Assignment: The material below holds a span beginning at the line with "Definition sdsempty : res" and ending at the line with "Definition sdsdup (s". Quote that span exactly, both ends included, and only that span.

---

(* ===== verification/Sds.v ===== *)
(** * Dynamic strings (sds.c, sds.h).

    An sds string is a pointer into an allocation: the header (length,
    allocated size and a flags byte, whose width depends on the type of the
    string) lies before it, the bytes of the string and their terminating zero
    after it.  [s_mem] is the whole allocation, [s_off] the offset of the
    pointer; every access goes through the checked accesses of the prelude, so
    that a header that lies about its buffer is a fault.

    A failed allocation ends the process, so the NULL results of the library
    are not modelled, nor is the jemalloc shortcut of [sdsResize]. *)

From S2P Require Import Prelude Cstring Util.
#[local] Open Scope Z_scope.

Module Sds.
Import Cstring.

Definition SDS_MAX_PREALLOC : Z := 1024 * 1024.
Definition SDS_TYPE_5 : Z := 0.
Definition SDS_TYPE_8 : Z := 1.
Definition SDS_TYPE_16 : Z := 2.
Definition SDS_TYPE_32 : Z := 3.
Definition SDS_TYPE_64 : Z := 4.
Definition SDS_TYPE_MASK : Z := 7.
Definition SDS_TYPE_BITS : Z := 3.
Definition SDS_TYPE_5_LEN (f : Z) : Z := Z.shiftr f SDS_TYPE_BITS.

Record sds : Type := { s_mem : bytes; s_off : Z }.

(** [switch (type & SDS_TYPE_MASK)] *)
Definition switch_type {A} (type : Z) (c5 c8 c16 c32 c64 default : A) : A :=
  let t := Z.land type SDS_TYPE_MASK in
  if t =? SDS_TYPE_5 then c5 else if t =? SDS_TYPE_8 then c8 else if t =? SDS_TYPE_16 then c16
  else if t =? SDS_TYPE_32 then c32 else if t =? SDS_TYPE_64 then c64 else default.

(** ** Accesses through the pointer *)

Definition with_mem (s : sds) (m : bytes) : sds := {| s_mem := m; s_off := s_off s |}.

(** [s[i]], [s[i] = c], and [memcpy] from and to [s + i]. *)
Definition get1 (s : sds) (i : Z) : res Z := rd (s_mem s) (s_off s + i).
Definition put1 (s : sds) (i c : Z) : res sds := m ← wr (s_mem s) (s_off s + i) c; Ok (with_mem s m).
Definition get (s : sds) (i n : Z) : res bytes := rdn (s_mem s) (s_off s + i) n.
Definition put (s : sds) (i : Z) (b : bytes) : res sds := m ← wrn (s_mem s) (s_off s + i) b; Ok (with_mem s m).

(** The fields [len] and [alloc] of a header whose integers have [w] bytes. *)
Definition hdr_len (w : Z) (s : sds) : res Z := b ← get s (- 1 - 2 * w) w; Ok (le_val b).
Definition hdr_alloc (w : Z) (s : sds) : res Z := b ← get s (- 1 - w) w; Ok (le_val b).
Definition set_hdr_len (w : nat) (v : Z) (s : sds) : res sds := put s (- 1 - 2 * Z.of_nat w) (le_bytes w v).
Definition set_hdr_alloc (w : nat) (v : Z) (s : sds) : res sds := put s (- 1 - Z.of_nat w) (le_bytes w v).

Definition sdslen (s : sds) : res Z :=
  flags ← get1 s (-1);
  switch_type flags (Ok (SDS_TYPE_5_LEN flags)) (hdr_len 1 s) (hdr_len 2 s) (hdr_len 4 s) (hdr_len 8 s) (Ok 0).

Definition avail_field (w : Z) (s : sds) : res Z :=
  a ← hdr_alloc w s; l ← hdr_len w s; Ok (u64 (a - l)).

Definition sdsavail (s : sds) : res Z :=
  flags ← get1 s (-1);
  switch_type flags (Ok 0) (avail_field 1 s) (avail_field 2 s) (avail_field 4 s) (avail_field 8 s) (Ok 0).

Definition sdssetlen (s : sds) (newlen : Z) : res sds :=
  flags ← get1 s (-1);
  switch_type flags (put1 s (-1) (Z.lor SDS_TYPE_5 (Z.shiftl newlen SDS_TYPE_BITS)))
    (set_hdr_len 1 newlen s) (set_hdr_len 2 newlen s) (set_hdr_len 4 newlen s) (set_hdr_len 8 newlen s) (Ok s).

Definition sdsalloc (s : sds) : res Z :=
  flags ← get1 s (-1);
  switch_type flags (Ok (SDS_TYPE_5_LEN flags)) (hdr_alloc 1 s) (hdr_alloc 2 s) (hdr_alloc 4 s) (hdr_alloc 8 s) (Ok 0).

Definition sdssetalloc (s : sds) (newlen : Z) : res sds :=
  flags ← get1 s (-1);
  switch_type flags (Ok s)
    (set_hdr_alloc 1 newlen s) (set_hdr_alloc 2 newlen s) (set_hdr_alloc 4 newlen s) (set_hdr_alloc 8 newlen s) (Ok s).

(** ** Types *)

Definition sdsHdrSize (type : Z) : Z := switch_type type 1 3 5 9 17 0.

Definition sdsReqType (string_size : Z) : Z :=
  if string_size <? Z.shiftl 1 5 then SDS_TYPE_5 else
  if string_size <? Z.shiftl 1 8 then SDS_TYPE_8 else
  if string_size <? Z.shiftl 1 16 then SDS_TYPE_16 else
  if string_size <? Z.shiftl 1 32 then SDS_TYPE_32 else SDS_TYPE_64.

Definition sdsTypeMaxSize (type : Z) : Z :=
  if type =? SDS_TYPE_5 then Z.shiftl 1 5 - 1 else
  if type =? SDS_TYPE_8 then Z.shiftl 1 8 - 1 else
  if type =? SDS_TYPE_16 then Z.shiftl 1 16 - 1 else
  if type =? SDS_TYPE_32 then Z.shiftl 1 32 - 1 else UINT64_MAX.

Section alloc.
Context `{Allocator}.

(** ** Creation *)

(** The [init] argument: [SDS_NOINIT], NULL, or a pointer to bytes. *)
Inductive init_arg : Type := NoInit | InitNull | Init (b : bytes).

Definition init_header (w : nat) (type initlen usable : Z) (s : sds) : res sds :=
  s ← set_hdr_len w initlen s; s ← set_hdr_alloc w usable s; put1 s (-1) type.

Definition sdsnewlen (init : init_arg) (initlen : Z) : res sds :=
  let type := sdsReqType initlen in
  let type := if (type =? SDS_TYPE_5) && (initlen =? 0) then SDS_TYPE_8 else type in
  let hdrlen := sdsHdrSize type in
  _ ← cassert (initlen <? u64 (initlen + hdrlen + 1));
  let sh := zmalloc (hdrlen + initlen + 1) in
  sh ← match init with
       | InitNull => wrn sh 0 (replicate (Z.to_nat (hdrlen + initlen + 1)) 0)
       | _ => Ok sh
       end;
  let s := {| s_mem := sh; s_off := hdrlen |} in
  let usable := usable (hdrlen + initlen + 1) - hdrlen - 1 in
  let usable := if sdsTypeMaxSize type <? usable then sdsTypeMaxSize type else usable in
  s ← switch_type type (put1 s (-1) (Z.lor type (Z.shiftl initlen SDS_TYPE_BITS)))
        (init_header 1 type initlen usable s) (init_header 2 type initlen usable s)
        (init_header 4 type initlen usable s) (init_header 8 type initlen usable s) (Ok s);
  s ← match init with
      | Init b => if negb (initlen =? 0) then t ← rdn b 0 initlen; put s 0 t else Ok s
      | _ => Ok s
      end;
  put1 s initlen 0.

Definition sdsempty : res sds := sdsnewlen (Init [0]) 0.

(** From a C string, terminator included. *)
Definition sdsnew (init : bytes) : res sds := initlen ← strlen init; sdsnewlen (Init init) initlen.

Definition sdsdup (s : sds) : res sds :=
  l ← sdslen s; sdsnewlen (Init (drop (Z.to_nat (s_off s)) (s_mem s))) l.

(** ** Size and length *)

Definition sdsupdatelen (s : sds) : res sds :=
  reallen ← strlen (drop (Z.to_nat (s_off s)) (s_mem s)); sdssetlen s reallen.

Definition sdsclear (s : sds) : res sds := s ← sdssetlen s 0; put1 s 0 0.

Definition _sdsMakeRoomFor (s : sds) (addlen : Z) (greedy : bool) : res sds :=
  avail ← sdsavail s;
  flags ← get1 s (-1);
  let oldtype := Z.land flags SDS_TYPE_MASK in
  if addlen <=? avail then Ok s else
  len ← sdslen s;
  let reqlen := u64 (len + addlen) in
  let newlen := reqlen in
  _ ← cassert (len <? newlen);
  let newlen := if greedy then
                  if newlen <? SDS_MAX_PREALLOC then u64 (newlen * 2) else u64 (newlen + SDS_MAX_PREALLOC)
                else newlen in
  let type := sdsReqType newlen in
  let type := if type =? SDS_TYPE_5 then SDS_TYPE_8 else type in
  let hdrlen := sdsHdrSize type in
  let size := u64 (hdrlen + newlen + 1) in
  _ ← cassert (reqlen <? size);
  s ← (if oldtype =? type then Ok {| s_mem := zrealloc (s_mem s) size; s_off := hdrlen |}
       else
         data ← get s 0 (len + 1);
         let s := {| s_mem := zmalloc size; s_off := hdrlen |} in
         s ← put s 0 data;
         s ← put1 s (-1) type;
         sdssetlen s len);
  let usable := usable size - hdrlen - 1 in
  let usable := if sdsTypeMaxSize type <? usable then sdsTypeMaxSize type else usable in
  sdssetalloc s usable.

Definition sdsMakeRoomFor (s : sds) (addlen : Z) : res sds := _sdsMakeRoomFor s addlen true.
Definition sdsMakeRoomForNonGreedy (s : sds) (addlen : Z) : res sds := _sdsMakeRoomFor s addlen false.

Definition sdsResize (s : sds) (size : Z) (would_regrow : bool) : res sds :=
  flags ← get1 s (-1);
  let oldtype := Z.land flags SDS_TYPE_MASK in
  let oldhdrlen := sdsHdrSize oldtype in
  len ← sdslen s;
  alloc ← sdsalloc s;
  if alloc =? size then Ok s else
  let len := if size <? len then size else len in
  let type := sdsReqType size in
  let type := if would_regrow && (type =? SDS_TYPE_5) then SDS_TYPE_8 else type in
  let hdrlen := sdsHdrSize type in
  let use_realloc := (oldtype =? type) || ((type <? oldtype) && (SDS_TYPE_8 <? type)) in
  let newlen := if use_realloc then u64 (oldhdrlen + size + 1) else u64 (hdrlen + size + 1) in
  s ← (if use_realloc then Ok {| s_mem := zrealloc (s_mem s) newlen; s_off := oldhdrlen |}
       else
         data ← get s 0 len;
         let s := {| s_mem := zmalloc newlen; s_off := hdrlen |} in
         s ← put s 0 data;
         put1 s (-1) type);
  s ← put1 s len 0;
  s ← sdssetlen s len;
  sdssetalloc s size.

Definition sdsRemoveFreeSpace (s : sds) (would_regrow : bool) : res sds :=
  l ← sdslen s; sdsResize s l would_regrow.

Definition sdsAllocSize (s : sds) : res Z :=
  alloc ← sdsalloc s; flags ← get1 s (-1); Ok (sdsHdrSize flags + alloc + 1).

(** [sh->len += incr] under the assertion of a header of [w] bytes; [cp] and
    [cn] are the casts of [incr] and [-incr] in it. *)
Definition incr_field (w : nat) (cp cn : Z -> Z) (incr : Z) (s : sds) : res (sds * Z) :=
  a ← hdr_alloc (Z.of_nat w) s; l ← hdr_len (Z.of_nat w) s;
  _ ← cassert ((0 <=? incr) && (cp incr <=? a - l) || (incr <? 0) && (cn (- incr) <=? l));
  s ← set_hdr_len w (l + incr) s;
  l ← hdr_len (Z.of_nat w) s;
  Ok (s, l).

Definition sdsIncrLen (s : sds) (incr : Z) : res sds :=
  flags ← get1 s (-1);
  r ← switch_type flags
        (let oldlen := SDS_TYPE_5_LEN flags in
         _ ← cassert ((0 <? incr) && (oldlen + incr <? 32) || (incr <? 0) && (u32 (- incr) <=? oldlen));
         s ← put1 s (-1) (Z.lor SDS_TYPE_5 (Z.shiftl (oldlen + incr) SDS_TYPE_BITS));
         Ok (s, oldlen + incr))
        (incr_field 1 id u32 incr s) (incr_field 2 id u32 incr s)
        (incr_field 4 u32 u32 incr s) (incr_field 8 u64 u64 incr s) (Ok (s, 0));
  let '(s, len) := r in put1 s len 0.

(** ** Contents *)

Definition sdsgrowzero (s : sds) (len : Z) : res sds :=
  curlen ← sdslen s;
  if len <=? curlen then Ok s else
  s ← sdsMakeRoomFor s (len - curlen);
  s ← put s curlen (replicate (Z.to_nat (len - curlen + 1)) 0);
  sdssetlen s len.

---

Answer to this exercise:
Definition sdsempty : res sds := sdsnewlen (Init [0]) 0.

(** From a C string, terminator included. *)
Definition sdsnew (init : bytes) : res sds := initlen ← strlen init; sdsnewlen (Init init) initlen.

Definition sdsdup (s : sds) : res sds :=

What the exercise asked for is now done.